(* ===== verification/Float.v ===== *)
(** * Binary64

    [f64] as IEEE 754 binary64 arithmetic over the kernel's [spec_float]: the
    operations the eviction scores use, the order [partial_cmp] gives, and when a
    rounded result is a NaN, a zero or an infinity. *)

From Stdlib Require Import SpecFloat.
From S2P Require Import Prelude.
#[local] Open Scope Z_scope.

(** ** Operations *)

Definition f64 : Type := spec_float.
(** [i64 as f64], rounding to nearest even. *)
Definition f64_of_Z (z : Z) : f64 := binary_normalize 53 1024 z 0 false.
Definition f64_add : f64 -> f64 -> f64 := SFadd 53 1024.
Definition f64_mul : f64 -> f64 -> f64 := SFmul 53 1024.
Definition f64_div : f64 -> f64 -> f64 := SFdiv 53 1024.
Definition is_nan (x : f64) : bool := match x with S754_nan => true | _ => false end.
(** [f64::max], [f64::min]: a NaN operand is ignored. *)
Definition f64_max (x y : f64) : f64 :=
  match SFcompare x y with
  | Some Lt => y
  | Some _ => x
  | None => if is_nan x then y else x
  end.
Definition f64_min (x y : f64) : f64 :=
  match SFcompare x y with
  | Some Gt => y
  | Some _ => x
  | None => if is_nan x then y else x
  end.
(** [x > y] *)
Definition f64_gt (x y : f64) : bool := match SFcompare x y with Some Gt => true | _ => false end.
(** [partial_cmp(..).unwrap_or(Equal)] as a "not greater" test. *)
Definition f64_leb (x y : f64) : bool := match SFcompare x y with Some Gt => false | _ => true end.
(** [f64::total_cmp] on numbers: [-0.0] before [0.0], a NaN last. *)
Definition f64_total_cmp (x y : f64) : comparison :=
  match x, y with
  | S754_nan, S754_nan => Eq
  | S754_nan, _ => Gt
  | _, S754_nan => Lt
  | S754_zero true, S754_zero false => Lt
  | S754_zero false, S754_zero true => Gt
  | _, _ => match SFcompare x y with Some c => c | None => Eq end
  end.

(** The literals [0.01], [0.001] and [1_048_576.0]. *)
Definition f64_0_01 : f64 := Eval vm_compute in f64_div (f64_of_Z 1) (f64_of_Z 100).
Definition f64_0_001 : f64 := Eval vm_compute in f64_div (f64_of_Z 1) (f64_of_Z 1000).
Definition f64_mib : f64 := Eval vm_compute in f64_of_Z 1048576.
Definition f64_one : f64 := Eval vm_compute in f64_of_Z 1.

(** ** The order *)

(** A number's place in the order of [SFcompare]: class, exponent, mantissa. *)
Definition f64_rank (x : f64) : Z * Z * Z :=
  match x with
  | S754_infinity true => (-2, 0, 0)
  | S754_finite true m e => (-1, - e, - Zpos m)
  | S754_zero _ | S754_nan => (0, 0, 0)
  | S754_finite false m e => (1, e, Zpos m)
  | S754_infinity false => (2, 0, 0)
  end.
Definition rank_le (a b : Z * Z * Z) : Prop :=
  a.1.1 < b.1.1 \/ a.1.1 = b.1.1 /\ (a.1.2 < b.1.2 \/ a.1.2 = b.1.2 /\ a.2 <= b.2).

Lemma SFcompare_rank x y :
  is_nan x = false -> is_nan y = false ->
  (SFcompare x y = Some Gt <-> ~ rank_le (f64_rank x) (f64_rank y)) /\
  (SFcompare x y = Some Lt <-> ~ rank_le (f64_rank y) (f64_rank x)) /\
  SFcompare x y <> None.
Proof.
  unfold rank_le.
  destruct x as [[]|[]| |[] m e], y as [[]|[]| |[] m' e']; simpl; try discriminate; intros _ _;
    try fold (Pos.compare m m');
    try (destruct (Z.compare_spec e e'), (Pos.compare_spec m m'); simpl);
    (split; [|split; [|done]]); split; intros; first [done | discriminate | lia | exfalso; lia].
Qed.
Lemma f64_leb_rank x y :
  is_nan x = false -> is_nan y = false ->
  f64_leb x y = true <-> rank_le (f64_rank x) (f64_rank y).
Proof.
  intros Hx Hy. destruct (SFcompare_rank x y Hx Hy) as (Hgt & _ & _). unfold f64_leb.
  assert (Decision (rank_le (f64_rank x) (f64_rank y))) as [HR|HR]
    by (unfold rank_le; apply _); destruct (SFcompare x y) as [[]|]; naive_solver.
Qed.
Lemma f64_leb_total x y : f64_leb x y = true \/ f64_leb y x = true.
Proof.
  destruct (is_nan x) eqn:Hx; [destruct x; by left|].
  destruct (is_nan y) eqn:Hy; [destruct y; by right|].
  rewrite !f64_leb_rank by done. unfold rank_le. lia.
Qed.
Lemma f64_leb_trans x y z :
  is_nan x = false -> is_nan y = false -> is_nan z = false ->
  f64_leb x y = true -> f64_leb y z = true -> f64_leb x z = true.
Proof. intros Hx Hy Hz. rewrite !f64_leb_rank by done. unfold rank_le. lia. Qed.
Lemma f64_gt_leb x y :
  is_nan x = false -> is_nan y = false -> f64_gt x y = negb (f64_leb x y).
Proof. intros. unfold f64_gt, f64_leb. by destruct (SFcompare x y) as [[]|]. Qed.

(** ** Rounding *)

Lemma shr_1_half r : 0 <= shr_m r -> shr_m (shr_1 r) = shr_m r / 2 ^ 1.
Proof. destruct r as [[|[]|] ? ?]; simpl; intros; try done; by rewrite Z.pow_1_r, <- ?Z.div2_div. Qed.
Lemma iter_shr p r :
  0 <= shr_m r -> shr_m (SpecFloat.iter_pos shr_1 p r) = shr_m r / 2 ^ Zpos p.
Proof.
  revert r. induction p as [p IH|p IH|]; intros r Hr; simpl SpecFloat.iter_pos; [| |by apply shr_1_half].
  all: assert (forall k, 0 <= k -> 0 <= shr_m r / 2 ^ k) by (intros; apply Z.div_pos; lia).
  - pose proof (shr_1_half r Hr) as E.
    rewrite IH; rewrite IH; rewrite E; rewrite ?Z.div_div, <- ?Z.pow_add_r by lia; auto with lia.
    do 2 f_equal. lia.
  - rewrite IH; rewrite IH; rewrite ?Z.div_div, <- ?Z.pow_add_r by lia; auto with lia.
    do 2 f_equal. lia.
Qed.
Lemma shr_fexp_spec m e l :
  0 <= m ->
  exists r e', shr_fexp 53 1024 m e l = (r, e') /\ shr_m r = m / 2 ^ (e' - e)
    /\ e' = Z.max e (Z.max (Zdigits2 m + e - 53) (-1074)).
Proof.
  intros Hm. unfold shr_fexp, shr, fexp. change (SpecFloat.emin 53 1024) with (-1074).
  assert (shr_m (shr_record_of_loc m l) = m) as E by (by destruct l as [|[]]).
  destruct (Z.max _ _ - e) as [|p|p] eqn:En; eexists _, _; (split; [done|]).
  - rewrite E, Z.sub_diag, Z.div_1_r. split; [done|lia].
  - rewrite iter_shr, E by (rewrite E; done). split; [f_equal; f_equal; lia|lia].
  - rewrite E, Z.sub_diag, Z.div_1_r. split; [done|lia].
Qed.
(** The result of a rounding, in terms of its two shifts. *)
Lemma round_aux_spec s m e l :
  0 <= m ->
  exists m1 e1 m2 e2,
    e1 = Z.max e (Z.max (Zdigits2 m + e - 53) (-1074))
    /\ (m1 = m / 2 ^ (e1 - e) \/ m1 = m / 2 ^ (e1 - e) + 1)
    /\ e2 = Z.max e1 (Z.max (Zdigits2 m1 + e1 - 53) (-1074))
    /\ m2 = m1 / 2 ^ (e2 - e1)
    /\ binary_round_aux 53 1024 s m e l
       = match m2 with
         | Zpos p => if e2 <=? 971 then S754_finite s p e2 else S754_infinity s
         | _ => S754_zero s
         end.
Proof.
  intros Hm. unfold binary_round_aux.
  destruct (shr_fexp_spec m e l Hm) as (r & e1 & -> & Hr & He1).
  assert (0 <= shr_m r) by (rewrite Hr; apply Z.div_pos; [done|apply Z.pow_pos_nonneg; lia]).
  set (m1 := round_nearest_even _ _).
  assert (m1 = shr_m r \/ m1 = shr_m r + 1) as Hm1.
  { subst m1. unfold round_nearest_even. destruct (loc_of_shr_record r) as [|[]]; try case_match; auto. }
  destruct (shr_fexp_spec m1 e1 loc_Exact ltac:(lia)) as (r2 & e2 & -> & Hr2 & He2).
  exists m1, e1, (shr_m r2), e2. rewrite Hr in Hm1.
  assert (0 <= shr_m r2) by (rewrite Hr2; apply Z.div_pos; [lia|apply Z.pow_pos_nonneg; lia]).
  split_and!; try done. by destruct (shr_m r2).
Qed.

Lemma Zdigits2_log2 m : 0 < m -> Zdigits2 m = Z.log2 m + 1.
Proof.
  destruct m as [|p|]; try lia. intros _. simpl Zdigits2.
  assert (digits2_pos p = Pos.size p) as -> by (induction p; simpl; congruence).
  destruct p; simpl; lia.
Qed.
Lemma Zdigits2_nonneg m : 0 <= Zdigits2 m.
Proof. by destruct m. Qed.
Lemma Zdigits2_lt m k : 0 <= k -> 0 <= m < 2 ^ k -> Zdigits2 m <= k.
Proof.
  intros Hk Hm. destruct (decide (m = 0)) as [->|]; [done|].
  rewrite Zdigits2_log2 by lia. pose proof (Z.log2_lt_pow2 m k). lia.
Qed.
Lemma shift_keeps m k : 0 < m -> 0 <= k < Zdigits2 m -> 0 < m / 2 ^ k.
Proof.
  intros Hm Hk. rewrite Zdigits2_log2 in Hk by done. apply Z.div_str_pos.
  split; [lia|]. transitivity (2 ^ Z.log2 m); [apply Z.pow_le_mono_r; lia|]. by apply Z.log2_spec.
Qed.
Lemma shift_53 m k : 0 <= m -> 0 <= k -> Zdigits2 m - 53 <= k -> 0 <= m / 2 ^ k < 2 ^ 53.
Proof.
  intros Hm Hk Hd. split; [apply Z.div_pos; lia|].
  destruct (decide (m = 0)) as [->|]; [by rewrite Z.div_0_l by lia|].
  rewrite Zdigits2_log2 in Hd by lia. apply Z.div_lt_upper_bound; [lia|].
  rewrite <- Z.pow_add_r by lia. eapply Z.lt_le_trans; [by apply Z.log2_spec; lia|].
  apply Z.pow_le_mono_r; lia.
Qed.

(** The shapes of a result that is not a NaN. *)
Definition is_zero (x : f64) : bool := match x with S754_zero _ => true | _ => false end.
Definition is_inf (x : f64) : bool := match x with S754_infinity _ => true | _ => false end.

Lemma round_not_nan s m e l : 0 <= m -> is_nan (binary_round_aux 53 1024 s m e l) = false.
Proof.
  intros Hm. destruct (round_aux_spec s m e l Hm) as (m1 & e1 & m2 & e2 & _ & _ & _ & _ & ->).
  by repeat case_match.
Qed.
Lemma round_not_zero s m e l :
  0 < m -> -1074 <= e -> is_zero (binary_round_aux 53 1024 s m e l) = false.
Proof.
  intros Hm He.
  destruct (round_aux_spec s m e l ltac:(lia)) as (m1 & e1 & m2 & e2 & He1 & Hm1 & He2 & Hm2 & ->).
  assert (1 <= Zdigits2 m) by (rewrite Zdigits2_log2 by done; pose proof (Z.log2_nonneg m); lia).
  assert (0 < m / 2 ^ (e1 - e)) by (apply shift_keeps; lia).
  assert (1 <= Zdigits2 m1) by (rewrite Zdigits2_log2 by lia; pose proof (Z.log2_nonneg m1); lia).
  assert (0 < m2) by (subst m2; apply shift_keeps; lia).
  by destruct m2; [lia| |lia]; case_match.
Qed.
(** A rounding of a number below [2 ^ (k + e)] does not overflow. *)
Lemma round_bounded s m e l k :
  0 <= m < 2 ^ k -> 0 <= k -> -1000 <= e <= 900 -> k + e <= 900 ->
  match binary_round_aux 53 1024 s m e l with
  | S754_zero _ => True
  | S754_finite _ p e2 => Zpos p <= 2 ^ 53 /\ e <= e2 <= Z.max e (k + e - 52)
  | _ => False
  end.
Proof.
  intros Hm Hk He Hke.
  destruct (round_aux_spec s m e l ltac:(lia)) as (m1 & e1 & m2 & e2 & He1 & Hm1 & He2 & Hm2 & ->).
  pose proof (Zdigits2_lt m k Hk Hm) as Hd.
  pose proof (shift_53 m (e1 - e) ltac:(lia) ltac:(lia) ltac:(lia)) as H53.
  assert (0 <= m1 <= 2 ^ 53) as Hm1' by lia.
  pose proof (Zdigits2_lt m1 54 ltac:(lia) ltac:(lia)) as Hd1.
  assert (e2 <= Z.max e (k + e - 52)).
  { destruct (decide (Zdigits2 m1 <= 53)); [lia|].
    assert (53 <= k).
    { destruct (decide (53 <= k)); [done|]. assert (e1 = e) as -> by lia.
      rewrite Z.sub_diag, Z.div_1_r in Hm1.
      assert (2 ^ k <= 2 ^ 52) by (apply Z.pow_le_mono_r; lia).
      pose proof (Zdigits2_lt m1 53 ltac:(lia) ltac:(lia)). lia. }
    assert (m1 = 2 ^ 53) as -> by (destruct (decide (m1 = 2 ^ 53)); [done|];
      pose proof (Zdigits2_lt m1 53 ltac:(lia) ltac:(lia)); lia).
    subst e2 e1. change (Zdigits2 (2 ^ 53)) with 54. lia. }
  assert (m2 <= m1) by (subst m2; apply Z.div_le_upper_bound; [apply Z.pow_pos_nonneg; lia|];
    assert (1 <= 2 ^ (e2 - e1)) by (pose proof (Z.pow_pos_nonneg 2 (e2 - e1)); lia); nia).
  destruct m2; [done| |done]. rewrite (proj2 (Z.leb_le e2 971)) by lia. lia.
Qed.

Lemma shl_align_spec m e e' :
  exists p, shl_align m e e' = (p, Z.min e e') /\ Zpos p = Zpos m * 2 ^ (e - Z.min e e').
Proof.
  unfold shl_align. destruct (e' - e) as [|d|d] eqn:E.
  - exists m. rewrite Z.min_l, Z.sub_diag by lia. split; [done|lia].
  - exists m. rewrite Z.min_l, Z.sub_diag by lia. split; [done|lia].
  - rewrite Z.min_r by lia. replace (e - e') with (Zpos d) by lia.
    exists (Pos.iter xO m d). split; [done|].
    rewrite <- Z.shiftl_mul_pow2 by lia. simpl.
    by apply (Pos.iter_swap_gen _ _ Zpos).
Qed.
Lemma binary_round_bounded s m e k :
  Zpos m < 2 ^ k -> 0 <= k -> -900 <= e <= 900 -> k + e <= 900 ->
  match binary_round 53 1024 s m e with
  | S754_zero _ => True
  | S754_finite _ p e2 => Zpos p <= 2 ^ 53 /\ e - 53 < e2 <= Z.max e (k + e - 52)
  | _ => False
  end.
Proof.
  intros Hm Hk He Hke. unfold binary_round, fexp. change (SpecFloat.emin 53 1024) with (-1074).
  assert (Zpos (digits2_pos m) = Z.log2 (Zpos m) + 1) as -> by (by rewrite <- Zdigits2_log2).
  pose proof (Z.log2_nonneg (Zpos m)).
  destruct (shl_align_spec m e (Z.max (Z.log2 (Zpos m) + 1 + e - 53) (-1074))) as (p & -> & Hp).
  set (ez := Z.min e _) in *.
  pose proof (round_bounded s (Zpos p) ez loc_Exact (k + (e - ez))) as Hr.
  assert (Zpos p < 2 ^ (k + (e - ez))).
  { rewrite Hp, Z.pow_add_r by lia. apply Z.mul_lt_mono_pos_r; [apply Z.pow_pos_nonneg; lia|done]. }
  specialize (Hr ltac:(lia) ltac:(lia) ltac:(lia) ltac:(lia)).
  repeat case_match; try done. lia.
Qed.

(** An [i64] converts to a finite number, also after adding one. *)
Lemma f64_of_Z_bounded z :
  Z.abs z <= 2 ^ 63 ->
  match f64_of_Z z with
  | S754_zero _ => True
  | S754_finite _ p e => Zpos p <= 2 ^ 53 /\ -53 < e <= 12
  | _ => False
  end.
Proof.
  intros Hz. unfold f64_of_Z, binary_normalize. destruct z as [|p|p]; [done|..].
  - pose proof (binary_round_bounded false p 0 64). repeat case_match; lia.
  - pose proof (binary_round_bounded true p 0 64). repeat case_match; lia.
Qed.
Lemma f64_succ_finite z :
  Z.abs z <= 2 ^ 63 ->
  is_nan (f64_add (f64_of_Z z) f64_one) = false /\ is_inf (f64_add (f64_of_Z z) f64_one) = false.
Proof.
  intros Hz. pose proof (f64_of_Z_bounded z Hz) as Hb. unfold f64_add.
  destruct (f64_of_Z z) as [s|s| |s m e]; try done. unfold f64_one. cbn [SFadd].
  set (ez := Z.min e (-52)).
  destruct (shl_align_spec m e ez) as (p & -> & Hp).
  destruct (shl_align_spec 4503599627370496 (-52) ez) as (q & -> & Hq). cbn [fst].
  assert (ez = -52) as E by lia. rewrite E in *. clear E.
  assert (Zpos p <= 2 ^ 53 * 2 ^ 64).
  { rewrite Hp. apply Z.mul_le_mono_nonneg; [lia..|lia|]. apply Z.pow_le_mono_r; lia. }
  replace (-52 - Z.min (-52) (-52)) with 0 in Hq by lia.
  set (sum := _ + _). assert (Z.abs sum < 2 ^ 118).
  { subst sum. unfold cond_Zopp. destruct s; lia. }
  unfold binary_normalize. destruct sum as [|t|t]; [done|..].
  - pose proof (binary_round_bounded false t (-52) 118). repeat case_match; naive_solver lia.
  - pose proof (binary_round_bounded true t (-52) 118). repeat case_match; naive_solver lia.
Qed.

(** ** Clamped quotients *)

(** At least the positive number [2 ^ e0] times its mantissa. *)
Definition at_least_exp (e0 : Z) (x : f64) : Prop :=
  match x with
  | S754_infinity false => True
  | S754_finite false _ e => e0 <= e
  | _ => False
  end.
Lemma f64_max_clamps x m0 e0 : at_least_exp e0 (f64_max x (S754_finite false m0 e0)).
Proof.
  unfold f64_max. destruct x as [[]|[]| |[] m e]; simpl; try lia; try done.
  destruct (Z.compare_spec e e0); simpl; [case_match; simpl; lia|simpl; lia|simpl; lia].
Qed.
Lemma f64_mul_clamped x y e1 e2 :
  -1074 <= e1 + e2 -> at_least_exp e1 x -> at_least_exp e2 y ->
  is_nan (f64_mul x y) = false /\ is_zero (f64_mul x y) = false.
Proof.
  intros He Hx Hy. unfold f64_mul. destruct x as [|[]| |[] m e], y as [|[]| |[] m' e']; try done.
  simpl in *. split; [by apply round_not_nan|apply round_not_zero; lia].
Qed.
Lemma f64_div_not_nan x y :
  is_nan x = false -> is_inf x = false -> is_nan y = false -> is_zero y = false ->
  is_nan (f64_div x y) = false.
Proof.
  unfold f64_div. destruct x as [|[]| |s m e], y as [|[]| |s' m' e']; try done. intros _ _ _ _.
  cbn [SFdiv]. unfold SFdiv_core_binary. set (e1 := Z.min _ _). 
  match goal with |- context [Z.div_eucl ?a _] => set (m1 := a) end.
  assert (0 <= m1) as Hm1.
  { subst m1. case_match; [lia| |lia]. apply Z.shiftl_nonneg. lia. }
  destruct (Z.div_eucl m1 (Zpos m')) as [q r] eqn:E.
  apply round_not_nan. replace q with (m1 / Zpos m') by (unfold Z.div; by rewrite E).
  by apply Z.div_pos.
Qed.
Lemma at_least_exp_not_nan e x : at_least_exp e x -> is_nan x = false /\ is_zero x = false.
Proof. by destruct x as [[]|[]| |[]]. Qed.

_Exercise details_
Examine each line of the listing for the word "change" and state only how many lines contain it.

_Exercise solution_
3